Sentenza Sentenza Cassazione Civile n. 9525 del 04/04/2019

Cassazione civile sez. I, 04/04/2019, (ud. 27/11/2018, dep. 04/04/2019), n.9525

LA CORTE SUPREMA DI CASSAZIONE

SEZIONE PRIMA CIVILE

Composta dagli Ill.mi Sigg.ri Magistrati:

Dott. DE CHIARA Carlo – Presidente –

Dott. VALITUTTI Antonio – Consigliere –

Dott. TRICOMI Laura – rel. Consigliere –

Dott. CAIAZZO Rosario – Consigliere –

Dott. FALABELLA Massimo – Consigliere –

ha pronunciato la seguente:

ORDINANZA

sul ricorso 16752/2014 proposto da:

Unipolsai Assicurazioni S.p.a., già denominata Fondiaria Sai S.p.a.,

in persona del legale rappresentante pro tempore, elettivamente

domiciliata in Roma, Piazza Don Minzoni n. 9, presso lo studio

dell’avvocato Luponio Ennio, che la rappresenta e difende unitamente

all’avvocato Silimbani Maurizio, giusta procura in calce al ricorso;

– ricorrente –

contro

Poste Italiane S.p.a., in persona del legale rappresentante pro

tempore, elettivamente domiciliata in Roma, Viale Europa n. 175,

presso la Direzione Affari Legali di Poste Italiane, rappresentata e

difesa dagli avvocati Pollio Gaetano, Fabbri Paola, giusta procura a

margine del controricorso;

– controricorrente –

avverso la sentenza n. 15981/2013 del TRIBUNALE di MILANO, depositata

il 17/12/2013;

udita la relazione della causa svolta nella Camera di consiglio del

27/11/2018 dal Cons. Dott. TRICOMI LAURA.

Fatto

RITENUTO

che:

Milano Assicurazioni SPA (oggi Unipolsai Assicurazioni SPA, di seguito indicata come la società) conveniva Poste Italiane Spa (di seguito, Poste) dinanzi al Giudice di Pace di Milano, chiedendo il risarcimento del danno, pari ad Euro 1.200,00, oltre interessi e rivalutazione, per avere negoziato un assegno di traenza non trasferibile emesso da Banca Sai in favore di T.F. e posto all’incasso da V.M., con alterazione del nominativo del beneficiario. Il giudice adito aveva rigettato la domanda attorea, ritenendo insussistente la responsabilità di Poste.

La soccombente proponeva appello avverso detta sentenza, lamentando l’erronea valutazione della responsabilità dell’appellata e delle risultanze istruttorie.

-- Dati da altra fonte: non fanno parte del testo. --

Definition appends (k : FileKey) (answered : list (Env * Call * Answer)) : nat :=
  length (List.filter (fun a => appended_to k (snd (fst a)) (snd a)) answered).


(** ** What the listings and the membership routes keep *)

(** The count of a group is the number of its members, which are distinct. *)
Definition group_in_order (g : Group) : Prop :=
  g_memberCount g = Z.of_nat (length (g_members g)) /\ NoDup (g_members g).

Definition groups_in_order (w : World) : Prop :=
  Forall group_in_order (stored_groups w).

Definition stored_users (w : World) : list User := default [] (d_users (w_disk w)).

(** The messages of a group in the order of the listing. *)
Definition group_history (id : string) (w : World) : list Message :=
  js_sort (fun a b => m_createdAt a - m_createdAt b)
    (List.filter (fun m => strict_eq (m_groupId m) (VStr id)) (stored_messages w)).

(** The messages a listing request gets back. *)
Definition listed_messages (parseInt : string -> option Z) (user : User) (req : Request)
    (q : Query) (w : World) : list Message :=
  match fst (get_group_messages parseInt user req q w) with
  | inr reply => map mr_message (fst (ok_body reply))
  | inl _ => []
  end.

(** The direct messages between two users in the order of the conversation. *)
Definition thread (me other : string) (w : World) : list DirectMessage :=
  js_sort (fun a b => dm_createdAt a - dm_createdAt b)
    (List.filter (between me other) (stored_directMessages w)).

(** The messages a conversation request gets back. *)
Definition conversation_of (user : User) (req : Request) (w : World) : list DirectMessage :=
  match fst (get_conversation user req w) with
  | inr reply => ok_body reply
  | inl _ => []
  end.

(** Everything of the world but the console. *)
Definition same_but_console (w w' : World) : Prop :=
  w_disk w' = w_disk w /\ w_connectedUsers w' = w_connectedUsers w /\
  w_socketUser w' = w_socketUser w /\ w_rooms w' = w_rooms w /\
  w_emitted w' = w_emitted w /\ w_writes w' = w_writes w.

Definition is_http (ev : Event) : option Request :=
  match ev with
  | HttpGroupMessage req | HttpEmergencyAlert req | HttpAlertResolve req
  | HttpAlertCancel req | HttpMessagesSend req => Some req
  | _ => None
  end.

(** The phrases the engine knows by itself. *)
Definition built_in (s : string) : Prop :=
  exists key values, In (key, values) commonPhrases /\ In s values.

(** A string without a space in it. *)
Fixpoint one_word (s : string) : bool :=
  match s with
  | EmptyString => true
  | String c rest => negb (Ascii.eqb c " "%char) && one_word rest
  end.

(** ** What the appends and the failed saves leave *)



(** ** More sample data *)

Module Sample2.


(** bob has sent "hi" to alice over HTTP. *)
Definition world_hi : World :=
  snd (post_messages_send Sample.env0 Sample.bob (Sample.request "t2" "") Sample.world_both).

Definition hi_to_alice : DirectMessage :=
  {| dm_id := "id1"; dm_sender := "u2"; dm_recipient := VStr "u1"; dm_content := VStr "hi";
     dm_isRead := false; dm_createdAt := 1000 |}.

Definition phrase (owner text : string) (uses : Z) : Phrase :=
  {| p_id := text; p_userId := owner; p_text := text; p_language := "en-US";
     p_category := "custom"; p_priority := 0; p_usageCount := uses; p_lastUsed := None;
     p_tags := []; p_isPublic := false; p_createdAt := 0; p_updatedAt := 0 |}.

Definition phrases : list Phrase :=
  [ phrase "u1" "Water please" 2; phrase "u2" "Call my sister" 9;
    phrase "u1" "I am cold" 5; phrase "u1" "Open the window" 1;
    phrase "u1" "Water please" 4 ].

Definition sign (userId : string) : string := String.append "token-" userId.

(** dan and eve register at the same time. *)
Definition dan : RegisterBody :=
  {| rb_username := "dan"; rb_email := "dan@example.org"; rb_password := "secret" |}.
Definition eve : RegisterBody :=
  {| rb_username := "eve"; rb_email := "eve@example.org"; rb_password := "hidden" |}.


(** The payload of a [send-group-message] whose [groupId] is an object with
    a property [toString]. *)
Definition odd_group_id : json :=
  JObject [ ("groupId", JObject [("toString", JScalar (VNum 1))]);
            ("content", JScalar (VStr "hi")) ].

End Sample2.

Module Sample3.

(** Requests in flight together: two group messages, an alert, a direct
    message and two registrations. *)
Definition in_flight : list (Env * Call) :=
  [ (Sample.env_id "m1" true, Handle (SockSendGroupMessage "s1" Sample.hi));
    (Sample.env_id "u4" true, Register Sample2.dan);
    (Sample.env_id "m2" true, Handle (HttpGroupMessage (Sample.request "t1" "g1")));
    (Sample.env_id "a2" true, Handle (HttpEmergencyAlert (Sample.request "t2" "")));
    (Sample.env_id "u5" true, Register Sample2.eve);
    (Sample.env_id "d1" true, Handle (HttpMessagesSend (Sample.request "t2" "")));
    (Sample.env_id "m3" true, Handle (HttpGroupMessage (Sample.request "t2" "g1"))) ].

(** An order of the turns in which the registrations are cut by the other
    requests and by each other. *)
Definition order : list nat := [1; 4; 0; 0; 2; 3; 0; 0; 1; 1; 0; 0]%nat.

End Sample3.

(** A reading of plain decimal numbers, to run the listings on examples. *)
Definition digit_of (c : ascii) : option Z :=
  let n := nat_of_ascii c in
  if (48 <=? n)%nat && (n <=? 57)%nat then Some (Z.of_nat (n - 48)) else None.

Fixpoint digits (acc : option Z) (s : string) : option Z :=
  match s with
  | EmptyString => acc
  | String c rest =>
      match digit_of c with
      | Some d => digits (Some (10 * default 0 acc + d)) rest
      | None => acc
      end
  end.

Definition parse_decimal (s : string) : option Z :=
  match s with
  | String "-"%char rest => Z.opp <$> digits None rest
  | _ => digits None s
  end.

(** ASCII lower case, to run the engine on examples. *)
Definition ascii_lower (c : ascii) : ascii :=
  let n := nat_of_ascii c in
  if (65 <=? n)%nat && (n <=? 90)%nat then ascii_of_nat (n + 32) else c.

Fixpoint lower (s : string) : string :=
  match s with
  | EmptyString => EmptyString
  | String c rest => String (ascii_lower c) (lower rest)
  end.

(** ** Running a handler symbolically *)

#[local] Arguments truthy : simpl never.
#[local] Arguments number_to_string : simpl never.
#[local] Arguments String.eqb : simpl never.

Ltac unfold_handlers :=
  unfold dispatch, route, authMiddleware, post_group_message, post_emergency_alert,
    post_alert_resolve, post_alert_cancel, post_messages_send, on_user_join,
    on_join_group, on_leave_group, on_send_group_message, on_typing,
    on_emergency_alert, on_direct_message, on_disconnect, of_sock in *.

Ltac unfold_monad :=
  unfold bind, ret, readData, writeData, log, emit, record_write, set_disk,
    connectedUsers_get, connectedUsers_size, connectedUsers_set,
    connectedUsers_delete, set_socket_userId, socket_userId, socket_join,
    socket_leave in *.

Ltac branches :=
  simpl in *; repeat (case_match; simplify_eq; simpl in *); simplify_eq; simpl in *.

Ltac run_handler := unfold_handlers; unfold_monad; branches.

Ltac open_world w :=
  let du := fresh "users" in
  let dg := fresh "groups" in
  let dm := fresh "messages" in
  let de := fresh "alerts" in
  let dd := fresh "directs" in
  destruct w as [[du dg dm de dd] ? ? ? ? ? ?].


(** * Properties *)

(** ** Logs *)







(** ** Comparing with a scalar *)

Lemma strict_eq_scalar (a : json) (v : value) :
  strict_eq a (JScalar v) = true <-> a = JScalar v.
Proof.
  destruct a as [x| |]; simpl; [|by split..].
  rewrite bool_decide_eq_true. split; congruence.
Qed.

Lemma strict_eq_scalars (x y : value) :
  strict_eq (JScalar x) (JScalar y) = bool_decide (x = y).
Proof. reflexivity. Qed.

(** ** The event loop *)

Lemma event_loop_serves jwt pending w : serves jwt pending w (event_loop jwt pending w).
Proof.
  revert w. induction pending as [|[env ev] rest IH]; intros w; simpl.
  - constructor.
  - destruct (dispatch jwt env ev w) as [o w1] eqn:E.
    destruct o.
    + apply (serves_next jwt [] env ev rest w w1); [right; eauto | apply IH].
    + apply (serves_next jwt [] env ev rest w w1); [by left | apply IH].
    + by apply (serves_crash jwt [] env ev rest w w1).
Qed.

(** A property of the world that every handler carries from the state it
    starts in to the state it ends in holds along the whole run. *)
Lemma serves_ind_step jwt (R : World -> World -> Prop) :
  (forall w, R w w) ->
  (forall w1 w2 w3, R w1 w2 -> R w2 w3 -> R w1 w3) ->
  (forall env ev w o w1, dispatch jwt env ev w = (o, w1) -> R w w1) ->
  forall pending w w', serves jwt pending w w' -> R w w'.
Proof.
  intros Hrefl Htrans Hstep pending w w' Hrun.
  induction Hrun as [w | before env ev after w w1 w2 Hd _ IH | before env ev after w w1 Hd].
  - apply Hrefl.
  - apply Htrans with w1; [|exact IH].
    destruct Hd as [Hd | [r Hd]]; eapply Hstep; exact Hd.
  - eapply Hstep; exact Hd.
Qed.

(** ** What one handler does to the alerts file *)

Lemma dispatch_alerts jwt env ev w o w1 :
  dispatch jwt env ev w = (o, w1) ->
  alerts_step (stored_alerts w) (stored_alerts w1).
Proof.
  intros H. unfold stored_alerts.
  open_world w.
  destruct ev; run_handler;
    first [ apply alerts_same | apply alerts_created with (old := [])
          | apply alerts_created | by eapply alerts_resolved | by eapply alerts_cancelled ].
Qed.

Lemma alerts_step_terminal old new i a :
  alerts_step old new ->
  old !! i = Some a -> is_terminal (a_status a) = true ->
  exists a', new !! i = Some a' /\ a_id a' = a_id a /\ is_terminal (a_status a') = true.
Proof.
  intros Hstep Hi Ht. destruct Hstep as [ | a0 | j a0 now Hj | j a0 now Hj ].
  - by exists a.
  - exists a. split; [|done]. by apply lookup_app_l_Some.
  - destruct (decide (j = i)) as [->|Hne].
    + exists (set_resolved now a0). rewrite list_lookup_insert_eq by (by eapply lookup_lt_Some).
      split; [done|]. simpl. split; [congruence | done].
    + exists a. by rewrite list_lookup_insert_ne.
  - destruct (decide (j = i)) as [->|Hne].
    + exists (set_cancelled now a0). rewrite list_lookup_insert_eq by (by eapply lookup_lt_Some).
      split; [done|]. simpl. split; [congruence | done].
    + exists a. by rewrite list_lookup_insert_ne.
Qed.

Lemma stays_terminal_refl w : stays_terminal w w.
Proof. intros i a Hi Ht. by exists a. Qed.

Lemma stays_terminal_trans w1 w2 w3 :
  stays_terminal w1 w2 -> stays_terminal w2 w3 -> stays_terminal w1 w3.
Proof.
  intros H12 H23 i a Hi Ht.
  destruct (H12 i a Hi Ht) as (a2 & Hi2 & Hid2 & Ht2).
  destruct (H23 i a2 Hi2 Ht2) as (a3 & Hi3 & Hid3 & Ht3).
  exists a3. split; [done|]. split; [congruence | done].
Qed.

(** ** C3: appends to one collection *)











(** In that run every request is answered; two of the three group messages
    are appended (bob, who is not a member, gets a 403), and so are the
    alert and the direct message. *)
Example requests_in_flight :
  let s := schedule Sample.jwt0 Sample2.sign Sample3.order
             (arrivals Sample3.in_flight Sample.world_alice) in
  l_waiting s = [] /\
  m_id <$> stored_messages (l_world s) = ["m1"; "m2"] /\
  appends FMessages (l_answered s) = 2%nat /\
  a_id <$> stored_alerts (l_world s) = ["a2"] /\
  dm_id <$> stored_directMessages (l_world s) = ["d1"].
Proof. vm_compute. done. Qed.


(** ** C4: the status of an emergency alert *)

(** C4, as amended. An alert whose status is resolved or cancelled never
    goes back to active: along every run of the event loop it stays at the
    same place of the collection, keeps its id, and its status stays within
    resolved and cancelled. *)
Theorem terminal_alert_never_reactivated jwt pending w w' i a :
  serves jwt pending w w' ->
  stored_alerts w !! i = Some a ->
  is_terminal (a_status a) = true ->
  exists a', stored_alerts w' !! i = Some a' /\ a_id a' = a_id a /\
             is_terminal (a_status a') = true.
Proof.
  intros Hrun. revert i a.
  change (stays_terminal w w').
  revert pending w w' Hrun.
  apply (serves_ind_step jwt stays_terminal).
  - apply stays_terminal_refl.
  - apply stays_terminal_trans.
  - intros env ev w o w1 Hd i a Hi Ht.
    eapply alerts_step_terminal; [by eapply dispatch_alerts | done | done].
Qed.

Lemma terminal_alert_never_reactivated_witness :
  exists a', stored_alerts (event_loop Sample.jwt0 Sample.cancel_then_resolve
                              (Sample.world0 [Sample.alert1 resolved])) !! 0%nat = Some a' /\
             a_id a' = a_id (Sample.alert1 resolved) /\
             is_terminal (a_status a') = true.
Proof.
  apply (terminal_alert_never_reactivated Sample.jwt0 Sample.cancel_then_resolve
           (Sample.world0 [Sample.alert1 resolved]) _ 0%nat (Sample.alert1 resolved)).
  - apply event_loop_serves.
  - reflexivity.
  - reflexivity.
Defined.
(** A matrix of the data model: counts are not negative, the layout
    invariant holds, the kind tag is the buffer's, the cells are the kind's. *)
Definition wf (m : Matrix) : Prop :=
  0 <= nRows m /\ 0 <= nCols m /\ layout_ok m /\
  dType m = ctor (data m) /\ ta_ok (data m).

(** The cell stored for element [(r, c)]. *)
Definition cell_at (m : Matrix) (r c : Z) : option Cell :=
  if (r * nCols m + c <? 0) then None
  else cells (data m) !! Z.to_nat (r * nCols m + c).

(** The integer an integer cell holds. *)
Definition int_of (c : Cell) : Z :=
  match c with
  | CInt z => z
  | CFloat _ => 0
  end.

Definition sumZ (l : list Z) : Z := foldr Z.add 0 l.

(** The public mutations of section 4.2. *)
Inductive Mutation : Type :=
| MSetCell (row col : Z) (val : JsValue)
| MSetAdd (row col : Z) (val : JsValue)
| MSetRow (row : Z) (val : ArrayLike)
| MSetCol (col : Z) (val : ArrayLike).

(** The matrix after a mutation, whether the call returned or threw. *)
Definition mutate (m : Matrix) (mu : Mutation) : Matrix :=
  match mu with
  | MSetCell r c v => (setCell m r c v).2
  | MSetAdd r c v => (setAdd m r c v).2
  | MSetRow r val => (setRow m r val).2
  | MSetCol c val => (setCol m c val).2
  end.

(** What the construction modes need for the layout invariant: a wrapped
    buffer of [rows * cols] elements, nested rows all as long as the first. *)
Definition consistent (arg : CtorArg) (config : Config) : Prop :=
  match arg with
  | ArgBuffer buf =>
      match shape config with
      | Some (r, c) => ta_length buf = r * c
      | None => True
      end
  | ArgMatrixLike buf (r, c) => ta_length buf = r * c
  | ArgNested rows =>
      match rows with
      | [] => True
      | row0 :: _ => Forall (fun row => length row = length row0) rows
      end
  | ArgTag _ | ArgNullish | ArgOther => True
  end.

(** A cell with which the reductions can compute: an integer of the kind's
    range in an integer array, a float in a float array. *)
Definition summable (k : DataType) (c : Cell) : Prop :=
  match c with
  | CInt z => is_float k = false /\ int_range k z
  | CFloat _ => is_float k = true
  end.

(** The cell [sum[j]] holds after [sum[j] += x], by the kind's native
    addition: the integer sum reduced into the kind, the binary64 sum (rounded
    to binary32 for f32). *)
Definition cell_add (k : DataType) (c1 c2 : Cell) : Cell :=
  match c1, c2 with
  | CInt a, CInt b => CInt (wrap_kind k (a + b))
  | CFloat x, CFloat y =>
      CFloat (if decide (k = f32) then Num.fround (Num.add x y) else Num.add x y)
  | _, _ => c1
  end.

(** Summing the cells of a list into a fresh element, first to last. *)
Definition accumulate (k : DataType) (l : list Cell) : Cell :=
  foldl (cell_add k) (zero_cell k) l.

(** The cells of column [j], top to bottom, and of row [r], left to right,
    of an [R] by [C] row-major buffer. *)
Definition column_cells (cs : list Cell) (R C j : nat) : list Cell :=
  (fun i => cs !!! (i * C + j)%nat) <$> seq 0 R.
Definition row_cells (cs : list Cell) (C r : nat) : list Cell :=
  (fun c => cs !!! (r * C + c)%nat) <$> seq 0 C.

(** The count as the spec wants the divisor of a mean: in the arithmetic
    domain of the kind. *)
Definition count_in_domain (k : DataType) (n : Z) : JsValue :=
  if is_wide k then JBigInt n else JNumber (Num.ofZ n).

(** [s / d] stored back into an array of kind [k]. *)
Definition cell_div (k : DataType) (s : Cell) (d : JsValue) : Result Cell :=
  v ← js_div (load k s) d; store k v.

(** The idf vector of section 4.4: [ln(nRows / freq[j]) + 1] for each [j]. *)
Definition idf_of (ln : Number -> Number) (samples : Z) (freq : TypedArray)
  : TypedArray :=
  mkTA f64
    ((fun c => CFloat (Num.add
                         (ln (Num.div (Num.ofZ samples)
                                (js_Number (load (ctor freq) c))))
                         (Num.ofZ 1)))
       <$> cells freq).

(** The number a matrix holds at [(i, j)]. *)
Definition number_at (m : Matrix) (i j : Z) : Number := js_Number (item m i j).

(** A Float64Array of [n] ones. *)
Definition ones (n : nat) : TypedArray := mkTA f64 (replicate n (CFloat Num.one)).

(** The cells of an [R] by [C] matrix in column-major order: column 0 top to
    bottom, then column 1, and so on. *)
Definition column_major (R C : nat) : list (nat * nat) :=
  concat ((fun j => (fun i => (i, j)) <$> seq 0 R) <$> seq 0 C).

(** The sum of the products of corresponding elements, accumulated over
    [order] from zero: in bigints for the wide kinds, in numbers otherwise. *)
Definition dot_wide (ca cb : list Cell) (C : nat) (order : list (nat * nat)) : Z :=
  foldl (fun acc ij =>
           acc + int_of (ca !!! (ij.1 * C + ij.2)%nat)
                 * int_of (cb !!! (ij.1 * C + ij.2)%nat))
    0 order.

Definition dot_number (k : DataType) (ca cb : list Cell) (C : nat)
    (order : list (nat * nat)) : Number :=
  foldl (fun acc ij =>
           Num.add acc
             (Num.mul (js_Number (load k (ca !!! (ij.1 * C + ij.2)%nat)))
                (js_Number (load k (cb !!! (ij.1 * C + ij.2)%nat)))))
    (Num.ofZ 0) order.

(** Two arrays of the same kind and the same length. *)
Definition same_frame (a a' : TypedArray) : Prop :=
  ctor a' = ctor a /\ length (cells a') = length (cells a).

(** The total of the entries of a vector of numbers, added left to right
    from 0. *)
Definition total (k : DataType) (l : list Cell) : Number :=
  foldl (fun acc c => Num.add acc (js_Number (load k c))) (Num.ofZ 0) l.

(** [m'] has the shape of [m] and differs from it at most in element
    [(r, c)]. *)
Definition differs_only_at (m m' : Matrix) (r c : Z) : Prop :=
  Matrix_shape m' = Matrix_shape m /\
  forall r' c', 0 <= r' < nRows m -> 0 <= c' < nCols m -> (r', c') <> (r, c) ->
                cell_at m' r' c' = cell_at m r' c'.

(** The cell that [a[i] = undefined] stores in an array of numbers: NaN in a
    float array, 0 in an integer one. *)
Definition undefined_cell (k : DataType) : Cell :=
  if is_float k then CFloat Num.NaN else CInt 0.

(** The rows of a matrix as nested arrays of values, the way
    [Array.from(m.rows(), r => Array.from(r))] gives them. *)
Definition to_nested (m : Matrix) : list (list JsValue) :=
  (fun r => load (ctor r) <$> cells r) <$> rows m.

(** ** Concrete inputs of the witnesses and counterexamples *)

Definition num (z : Z) : JsValue := JNumber (Num.ofZ z).
Definition fnum (z : Z) : Cell := CFloat (Num.ofZ z).

(** [[1, 2, 3], [4, 5, 6]] as an Int16Array matrix. *)
Definition sample_i16 : Matrix :=
  mkMatrix i16 2 3 (mkTA i16 [CInt 1; CInt 2; CInt 3; CInt 4; CInt 5; CInt 6]).

(** [[200, 100]] as a Uint8Array matrix. *)
Definition sample_u8 : Matrix :=
  mkMatrix u8 1 2 (mkTA u8 [CInt 200; CInt 100]).

(** [[7n, -9n], [4n, 2n]] as a BigInt64Array matrix. *)
Definition sample_i64 : Matrix :=
  mkMatrix i64 2 2 (mkTA i64 [CInt 7; CInt (-9); CInt 4; CInt 2]).

(** [[1, 0, 2], [0, 1, 1]] as a Float64Array matrix, the term-frequency
    matrix of section 8. *)
Definition sample_tf : Matrix :=
  mkMatrix f64 2 3 (mkTA f64 [fnum 1; fnum 0; fnum 2; fnum 0; fnum 1; fnum 1]).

Il Tribunale di Milano rigettava il gravame con la sentenza impugnata, confermando quanto già statuito in primo grado circa l’inconfigurabilità della responsabilità di Poste per avere consentito l’incasso dell’assegno a persona diversa dal beneficiario indicato nel titolo: in particolare, avendo rimarcato che nel caso di specie l’assegno era stato contraffatto prima di essere messo all’incasso mediante la sostituzione del nominativo del beneficiario, osservava che era stato provato che la contraffazione non era evidente, che non erano emerse difformità circa i caratteri usati per la individuazione del prenditore e che la filigrana del titolo non risultava alterata, nemmeno in corrispondenza del nome del prenditore.

Aggiungeva che anche le modalità dell’incasso non erano tali da far insorgere nella banca negoziatrice motivi di dubbio, essendo avvenuto mediante versamento su un libretto aperto circa due mesi prima: in proposito rimarcava che non era stato nè allegato, nè provato che il soggetto si fosse presentato con documenti contraffatti ovvero riportanti dati inesistenti. Conclusivamente escludeva la ricorrenza di responsabilità extracontrattuale e/o contrattuale di Poste e riteneva che la decisione adottata non si ponesse in contrasto con la sentenza Sez. U. n. 14712/2007 – che aveva richiamato la competenza del banchiere e l’obbligo di dare attuazione alle regole di circolazione dei titoli cartolari – perchè tale decisione era riferibile “all’ipotesi di pagamento a persona differente da quella indicata nel titolo posto all’incasso per erronea identificazione del presentatore e non già all’ipotesi, quale la presente, di pagamento a persona corrispondente al beneficiario apparente”.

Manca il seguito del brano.